Molecular cloning, expression and functional analysis of TNF13b (BAFF) in Japanese sea perch, Lateolabrax japonicus.

Abstract Members of the tumor necrosis factor (TNF) family play key roles in the regulation of inflammation, immune responses and tissue homeostasis. Here we describe the identification of the Japanese sea perch ( Lateolabrax japonicus ) homologue of mammalian B cell activating factor of the TNF family (BAFF/BLyS) (designated LjBAFF). The cDNA contains an open reading frame (ORF) of 783 nucleotides that are translated into a predicted 260 amino acid protein. Like most known BAFFs, Japanese sea perch BAFF contains three cysteine residues (Cys 123 , Cys 218 and Cys 232 ) which are conserved in the aligned BAFF sequences and a furin protease cleavage site (R–K–K–R). Real-time quantitative PCR (qPCR) analysis revealed that LjBAFF could be detected in various tissues and predominantly expressed in lymphoid tissue spleen. The soluble BAFF (LjsBAFF) had been cloned into a pET28a vector to express the recombinant protein.

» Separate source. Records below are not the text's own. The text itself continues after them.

(* ===== verification/Explain.v ===== *)
(** * Explanations of policy decisions ([crates/axon-api/src/handler.rs])

    Effective capabilities of a caller, explanations of the decisions on single
    operations and on transactions, and the explanations of a proposed schema's
    dry run, on the in-memory adapter.

    [fuel] and [depth] are those of the policy evaluator. *)

From S2P Require Import Prelude Json Ids Types IndexKeys Intents AuditLog.
From S2P Require Import Schema PolicyPlan PolicyCompile Rules Gates JsonOps AuthStore Roles Storage Catalog.
From S2P Require Import PolicyEval PolicyDecide PolicyStatic Interface MemoryTx Requests EntityWrites Rollback.
Local Open Scope axon_scope.

(** ** Text *)

Fixpoint ascii_lowercase (s : string) : string :=
  match s with
  | "" => ""
  | String c rest => String (to_ascii_lowercase c) (ascii_lowercase rest)
  end.

(** ** Requests and responses *)

Section Data.
Context `{SerdeNumber}.

Record EffectivePolicyResponse : Type := {
  ef_collection : string;
  ef_can_read : bool;
  ef_can_create : bool;
  ef_can_update : bool;
  ef_can_delete : bool;
  ef_redacted_fields : list string;
  ef_denied_fields : list string;
  ef_policy_version : Z
}.

Record PolicyRuleMatch : Type := {
  rm_rule_id : string;
  rm_name : option string;
  rm_kind : string;
  rm_field_path : option string
}.

Record PolicyApprovalEnvelopeSummary : Type := {
  pa_policy_id : string;
  pa_name : option string;
  pa_decision : string;
  pa_role : option string;
  pa_reason_required : bool;
  pa_deadline_seconds : option Z;
  pa_separation_of_duties : bool
}.

Inductive PolicyExplanationResponse : Type := {
  px_operation : string;
  px_collection : option string;
  px_entity_id : option string;
  px_operation_index : option Z;
  px_decision : string;
  px_reason : string;
  px_policy_version : Z;
  px_rule_ids : list string;
  px_policy_ids : list string;
  px_field_paths : list string;
  px_denied_fields : list string;
  px_rules : list PolicyRuleMatch;
  px_approval : option PolicyApprovalEnvelopeSummary;
  px_operations : list PolicyExplanationResponse
}.

Inductive ExplainPolicyRequest : Type := {
  xr_operation : string;
  xr_collection : option CollectionId;
  xr_entity_id : option EntityId;
  xr_expected_version : option Z;
  xr_data : option Value;
  xr_patch : option Value;
  xr_lifecycle_name : option string;
  xr_target_state : option string;
  xr_to_version : option Z;
  xr_operations : list ExplainPolicyRequest;
  xr_actor_override : option ExplainActorOverride
}.
End Data.

(** ** Building explanations *)

Definition policy_explanation (operation : string) (collection : option CollectionId) (entity_id : option EntityId)
    (operation_index : option Z) (decision reason : string) (policy_version : Z) : PolicyExplanationResponse := {|
  px_operation := operation; px_collection := collection; px_entity_id := entity_id;
  px_operation_index := operation_index; px_decision := decision; px_reason := reason;
  px_policy_version := policy_version; px_rule_ids := []; px_policy_ids := []; px_field_paths := [];
  px_denied_fields := []; px_rules := []; px_approval := None; px_operations := [] |}.

(** Assignments to the fields of a response. *)
Definition set_outcome (decision reason : string) (r : PolicyExplanationResponse) : PolicyExplanationResponse := {|
  px_operation := px_operation r; px_collection := px_collection r; px_entity_id := px_entity_id r;
  px_operation_index := px_operation_index r; px_decision := decision; px_reason := reason;
  px_policy_version := px_policy_version r; px_rule_ids := px_rule_ids r; px_policy_ids := px_policy_ids r;
  px_field_paths := px_field_paths r; px_denied_fields := px_denied_fields r; px_rules := px_rules r;
  px_approval := px_approval r; px_operations := px_operations r |}.

Definition set_lists (rule_ids policy_ids field_paths denied_fields : list string) (rules : list PolicyRuleMatch)
    (approval : option PolicyApprovalEnvelopeSummary) (r : PolicyExplanationResponse) : PolicyExplanationResponse := {|
  px_operation := px_operation r; px_collection := px_collection r; px_entity_id := px_entity_id r;
  px_operation_index := px_operation_index r; px_decision := px_decision r; px_reason := px_reason r;
  px_policy_version := px_policy_version r; px_rule_ids := rule_ids; px_policy_ids := policy_ids;
  px_field_paths := field_paths; px_denied_fields := denied_fields; px_rules := rules;
  px_approval := approval; px_operations := px_operations r |}.

Definition push_rules (rules : list PolicyRuleMatch) (r : PolicyExplanationResponse) : PolicyExplanationResponse :=
  set_lists (px_rule_ids r) (px_policy_ids r) (px_field_paths r) (px_denied_fields r) (px_rules r ++ rules)
    (px_approval r) r.
Definition push_policy_id (id : string) (r : PolicyExplanationResponse) : PolicyExplanationResponse :=
  set_lists (px_rule_ids r) (px_policy_ids r ++ [id]) (px_field_paths r) (px_denied_fields r) (px_rules r)
    (px_approval r) r.
Definition push_field_path (path : string) (r : PolicyExplanationResponse) : PolicyExplanationResponse :=
  set_lists (px_rule_ids r) (px_policy_ids r) (px_field_paths r ++ [path]) (px_denied_fields r) (px_rules r)
    (px_approval r) r.
Definition push_denied_field (path : string) (r : PolicyExplanationResponse) : PolicyExplanationResponse :=
  set_lists (px_rule_ids r) (px_policy_ids r) (px_field_paths r) (px_denied_fields r ++ [path]) (px_rules r)
    (px_approval r) r.
Definition set_approval (approval : option PolicyApprovalEnvelopeSummary) (r : PolicyExplanationResponse)
    : PolicyExplanationResponse :=
  set_lists (px_rule_ids r) (px_policy_ids r) (px_field_paths r) (px_denied_fields r) (px_rules r) approval r.
Definition raise_policy_version (v : Z) (r : PolicyExplanationResponse) : PolicyExplanationResponse := {|
  px_operation := px_operation r; px_collection := px_collection r; px_entity_id := px_entity_id r;
  px_operation_index := px_operation_index r; px_decision := px_decision r; px_reason := px_reason r;
  px_policy_version := Z.max (px_policy_version r) v; px_rule_ids := px_rule_ids r; px_policy_ids := px_policy_ids r;
  px_field_paths := px_field_paths r; px_denied_fields := px_denied_fields r; px_rules := px_rules r;
  px_approval := px_approval r; px_operations := px_operations r |}.
Definition push_operation (child r : PolicyExplanationResponse) : PolicyExplanationResponse := {|
  px_operation := px_operation r; px_collection := px_collection r; px_entity_id := px_entity_id r;
  px_operation_index := px_operation_index r; px_decision := px_decision r; px_reason := px_reason r;
  px_policy_version := px_policy_version r; px_rule_ids := px_rule_ids r; px_policy_ids := px_policy_ids r;
  px_field_paths := px_field_paths r; px_denied_fields := px_denied_fields r; px_rules := px_rules r;
  px_approval := px_approval r; px_operations := px_operations r ++ [child] |}.

Definition operation_rule_match `{SerdeNumber} (rule : CompiledPolicyRule) (kind : string) : PolicyRuleMatch :=
  {| rm_rule_id := rl_rule_id rule; rm_name := rl_name rule; rm_kind := kind; rm_field_path := None |}.
Definition field_rule_match `{SerdeNumber} (rule : CompiledFieldPolicyRule) (field_path kind : string)
    : PolicyRuleMatch :=
  {| rm_rule_id := fl_rule_id rule; rm_name := fl_name rule; rm_kind := kind; rm_field_path := Some field_path |}.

The His-LjsBAFF was efficiently expressed in Escherichia coli BL21 (DE3) and its expression was confirmed by SDS-PAGE and Western blotting analysis. After purification, MTT assays and flow cytometric analysis revealed that LjsBAFF could promote the survival/proliferation of splenic B cells in vitro . Furthermore, bacterially expressed LjsBAFF induced the selective expansion of B cells in the spleen when administered to young mice. Our results suggest that like its mammalian counterparts, LjsBAFF plays an important role in the survival and/or proliferation of B cells.